### Exercise aim
Only the lines that hold "estimate" should be in the answer, each copied from the data below.

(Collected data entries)
(** What the tick reads before it decides. *)
Definition consolidation_observe (config : ConsolidationEngineConfig)
    : M Script ConsolidationError (Z * list (TreasuryUtxo Script) * Z * Z) :=
  virtual_daa ← map_err COErrKaspad virtual_daa_score;
  protected ← map_err COErrDb (query (λ d, Ok (in_flight_spend_tx_hashes d)));
  snapshots ← map_err COErrKaspad treasury_utxos;
  let utxos := spendable_utxos virtual_daa protected snapshots in
  balance ← lift_exec (sum_u64 (map coin utxos));
  let note := if is_dry_run (co_mode config) then "consolidation tick (dry-run)"%string else "consolidation tick"%string in
  snapshot_id ← map_err COErrDb (transact (insert_snapshot (clamp_i64 balance) (clamp_i32 (length utxos))
                                             (clamp_i64 virtual_daa) (Some note)));
  mret (virtual_daa, utxos, clamp_i64 balance, snapshot_id).

(** One planned merge: sign, then broadcast; the audit entry is best effort. *)
Definition consolidate_batch (config : ConsolidationEngineConfig) (fee_rate : FeeRate) (snapshot_id : Z)
    (batch : PlannedBatch Script) (report : ConsolidationTickReport) : M Script ConsolidationError ConsolidationTickReport :=
  r ← lift_exec (sign_batch_with_exact_fee batch treasury_script fee_rate);
  signed ← lift_result (match r with Ok s => Ok s | Err e => Err (COErrExecute e) end);
  if is_dry_run (co_mode config) then mret (with_submitted (txid signed) report)
  else
    sent ← attempt (submit_transaction {| bc_payouts := batch_payouts batch; bc_tx := sb_tx signed |});
    match sent with
    | Ok _ =>
        _ ← attempt (statement (λ _ d, Ok (audit_append CONSOLIDATION_AUDIT_ACTOR "treasury.consolidate"
                                             (Some ("treasury_snapshot"%string, snapshot_id)) d)));
        mret (with_submitted (txid signed) report)
    | Err _ => mret (with_error (txid signed) report)
    end.

Definition consolidation_sweep (config : ConsolidationEngineConfig) (utxos : list (TreasuryUtxo Script))
    (snapshot_id : Z) (report : ConsolidationTickReport) : M Script ConsolidationError ConsolidationTickOutcome :=
  estimate ← attempt fee_estimate_sompi_per_gram;
  let fee_rate := match estimate with
                  | Ok feerate => from_feerate feerate
                  | Err _ => from_feerate f64_zero
                  end in
  batches ← lift_exec (plan_consolidation utxos treasury_script fee_rate
                         (co_max_inputs_per_tx config) (co_max_txs_per_tick config));
  let report := {| ct_virtual_daa := ct_virtual_daa report; ct_spendable_utxos := ct_spendable_utxos report;
                   ct_spendable_balance_sompi := ct_spendable_balance_sompi report;
                   ct_snapshot_id := ct_snapshot_id report; ct_below_ceiling := ct_below_ceiling report;
                   ct_campaign_active := ct_campaign_active report; ct_planned_batches := length batches;
                   ct_submitted_txids := []; ct_submit_errors := [] |} in
  report ← for_each batches report (consolidate_batch config fee_rate snapshot_id);
  mret (CORan report).

(** The locked section; the second component is the flag afterwards. *)
Definition consolidation_run_locked {E} (config : ConsolidationEngineConfig) (campaign : bool)
    : M Script E (result ConsolidationError ConsolidationTickOutcome * bool) :=
  observed ← attempt (consolidation_observe config);
  match observed with
  | Err e => mret (Err e, campaign)
  | Ok (virtual_daa, utxos, balance, snapshot_id) =>
      let campaign := campaign_next config (length utxos) campaign in
      let report := {| ct_virtual_daa := virtual_daa; ct_spendable_utxos := length utxos;
                       ct_spendable_balance_sompi := balance; ct_snapshot_id := snapshot_id;
                       ct_below_ceiling := negb campaign; ct_campaign_active := campaign; ct_planned_batches := 0;
                       ct_submitted_txids := []; ct_submit_errors := [] |} in
      if negb campaign then mret (Ok (CORan report), campaign)
      else
        r ← attempt (consolidation_sweep config utxos snapshot_id report);
        mret (r, campaign)
  end.
Lemma pretty_N_go_nonempty x s : s ≠ EmptyString → pretty_N_go x s ≠ EmptyString.
Proof.
  revert s. induction (N.lt_wf_0 x) as [x _ IH]. intros s Hs. destruct (decide (0 < x)%N).
  - rewrite pretty_N_go_step by done. apply IH; [by apply N.div_lt|done].
  - assert (x = 0%N) as -> by lia. by rewrite pretty_N_go_0.
Qed.

Lemma parse_pretty max n : 0 ≤ n → 0 ≤ max →
  parse_unsigned max (show_u64 n) = if n <=? max then Some n else None.
Proof.
  intros Hn Hm. pose proof (show_u64_digits n) as Hd.
  assert (Hp : parse_digits max 0 (show_u64 n) = (if n <=? max then Some n else None)
               ∧ show_u64 n ≠ EmptyString).
  { unfold show_u64, pretty, pretty_N. case_decide as Hz.
    - assert (n = 0) as -> by lia. split; [|done]. simpl. by destruct max.
    - split.
      + rewrite parse_pretty_go by lia. rewrite Z2N.id by done. done.
      + rewrite pretty_N_go_step by lia. by apply pretty_N_go_nonempty. }
  destruct Hp as [Hp Hne]. unfold parse_unsigned. destruct (show_u64 n) as [|ch r]; [done|].
  destruct (Ascii.eqb_spec ch "+"%char) as [->|_]; [|done].
  destruct Hd as [Hd%digit_cases _]. set_solver.
Qed.

(** The operator's topline setting: every printed value up to 1,000 basis points is accepted as
    itself, every larger one is refused, and whatever text is accepted yields a fee in range. *)
Theorem from_lookup_spec :
  (∀ n, 0 ≤ n ≤ MAX_TOPLINE_BPS → from_lookup (Ok (show_u64 n)) = Ok {| topline_bps := n |}) ∧
  (∀ n, MAX_TOPLINE_BPS < n → from_lookup (Ok (show_u64 n)) = Err ConfigInvalid) ∧
  (∀ raw c, from_lookup raw = Ok c → fee_ok c).
Proof.
  split_and!.
  - intros n Hn. unfold from_lookup, parse_bps, MAX_TOPLINE_BPS in *. rewrite parse_pretty by mlia.
    rewrite (proj2 (Z.leb_le _ _)) by mlia. simpl. unfold FeeConfig_new, MAX_TOPLINE_BPS.
    by rewrite (proj2 (Z.ltb_ge _ _)) by lia.
  - intros n Hn. unfold from_lookup, parse_bps, MAX_TOPLINE_BPS in *. rewrite parse_pretty by mlia.
    case_bool; [|done]. simpl. unfold FeeConfig_new, MAX_TOPLINE_BPS. by rewrite (proj2 (Z.ltb_lt _ _)).
  - intros raw c (t & Ht & H)%result_bind_Ok. unfold FeeConfig_new in H. case_bool_in H; [done|].
    injection H as <-. unfold fee_ok. simpl. assert (0 ≤ t); [|lia].
    destruct raw as [s|[]]; [|by injection Ht as <-|done]. unfold parse_bps in Ht.
    destruct (parse_unsigned u16_max s) eqn:Ep; [|done]. injection Ht as <-.
    apply parse_unsigned_range in Ep; [lia|mlia].
Qed.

### Result of the task
  estimate ← attempt fee_estimate_sompi_per_gram;
  let fee_rate := match estimate with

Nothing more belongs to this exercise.